Ownership of a section of the route will change hands from Network Rail to TfW. The Welsh Government has said that Network Rail will retain the infrastructure outside of the Core Valley lines. However, it is unclear at this stage how the assets would be split and whether Network Rail would have to be contracted to carry out certain activities, like high output track renewals or rail grinding.

Rolling stock

The need for investment in new rolling stock on the Wales and Borders route was highlighted in a report earlier this year, which showed that the average age of its fleet was 27 years old. Arriva Trains Wales did announce in July that it was acquiring five four-car Class 319 Flex bi-mode trains for commuter services in Cardiff – although these are far from new.

New trains will likely be a central part of all of the bids. The Welsh Government has issued a handful of priorities for the prospective operators around rolling stock requirements beyond 2018. This includes procuring electric traction on the Valley Lines which it hopes to electrify – at least partially – within the next franchise term. The new operator would then be able to look at phasing out its Class 142 and Class 143 Pacers.

Other expectations include having controlled- emission toilets, complying with current accessibility requirements and offering Wi-Fi and charging points to ‘meet increasing passenger expectations’.

This matches the research undertaken by Transport Focus. Unsurprisingly, it showed that passengers wanted to see longer trains, more seating or better standing areas and to feel that they are getting value for money. There was also a lot of feedback around station facilities, said Mike, something that could well feature highly in the final bids.

Credit: Welsh Government.
Credit: Welsh Government.

South Wales Metro

The creation of a South Wales Metro is the most eye-catching proposal. All options appear to be on the table and consultant Mott MacDonald is supporting the delivery. In this role, it is looking at possible new stations, enhancements to the existing network and even potentially replacing the Core Valley Lines with a light rail system.

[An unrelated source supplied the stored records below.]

Lemma queue_all_spec m v msgs : forall s r xs, sl_running s = true -> sl_buffer s = Some r -> rb_holds r xs -> Forall (loggable m s) msgs ->
  Z.of_nat (length (xs ++ log_bytes msgs)) <= rb_size r ->
  exists r', queue_all m v s msgs = Ok (m, v, Syslogd (Some r') true (sl_level s)) /\ rb_holds r' (xs ++ log_bytes msgs).
Proof.
  induction msgs as [|msg msgs IH]; intros s r xs Hrun Hbuf Hr Hm Hfit.
  { exists r. cbn. rewrite app_nil_r. destruct s. cbn in *. by subst. }
  apply Forall_cons in Hm as [H1 Hm]. cbn [log_bytes fmap list_fmap concat] in *. fold (log_bytes msgs) in *. rewrite app_assoc in *.
  destruct (queueMessage_spec m v s r xs msg) as (r1 & E & Hz & Hr1); try done; [rewrite length_app in Hfit; lia|].
  destruct msg as [[level p] t]. cbn [queue_all fst snd] in *. rewrite E. cbn [obind]. by apply (IH (Syslogd (Some r1) true (sl_level s)) r1); rewrite ?Hz.
Qed.

(** Emptying a buffer that holds [xs]: it is drawn in pieces of 255 bytes, none of
    which may end within a colour code. *)
Inductive drawn : list Z -> screen -> screen -> Prop :=
| drawn_nil sc : drawn [] sc sc
| drawn_piece xs ts sc sc' : xs <> [] -> tokens (take 255 xs) = Some ts ->
    drawn (drop 255 xs) (show_cursor (fold_left draw ts sc)) sc' -> drawn xs sc sc'.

Whatever technical solution is pursued, the government has set out some minimum service requirements. The new operator will need to provide at least four trains per hour on the Core Valley Lines, with higher frequency services south of Pontypridd and Caerphilly into Cardiff , reduce journey times by 20 per cent and introduce new direct services between certain large residential areas.


When Transport Focus was asked to gather passenger views on the Wales and Borders rail service, it was the friendly and helpful staff that received some of the highest praise.

Last month, the Welsh Government offered a few concrete commitments around staffing for the new franchise. The most notable was a promise to have a ‘safety critical conductor (guard)’ on all services – a response to the trade union stance on driver-only operation (DOO).

Following discussions with the Wales TUC trade union body, First Minister of Wales Carwyn Jones said there would be ‘more staff not less employed on the franchise’ and that technology would be introduced to ‘complement staff and not replace them’. There will be a trade union representative on the TfW board, pensions will be protected and there will be no compulsory redundancies.

In a statement, Carwyn Jones said, ’Our hard-working railway staff are a major asset in delivering a modern and safe railway and it is right that they are central to our ambitious plans for the new Wales and border services and South Wales Metro.’

Passengers at its heart

Transport Focus has been working closely with the DfT over the past few years to ensure that passenger feedback is helping to shape future franchises, so passengers are at the heart of the discussion. ‘If we do the research early enough we can try and get it into the specification in the first place,’ said Mike.

Research carried out by Transport Focus around devolution, which particularly focussed on developments in the North West, found that, although there was general support for local influence on services, passengers still wanted to be part of a national network. We’ll just have to wait and see how the new franchise will balance local priorities with the aims of the national network.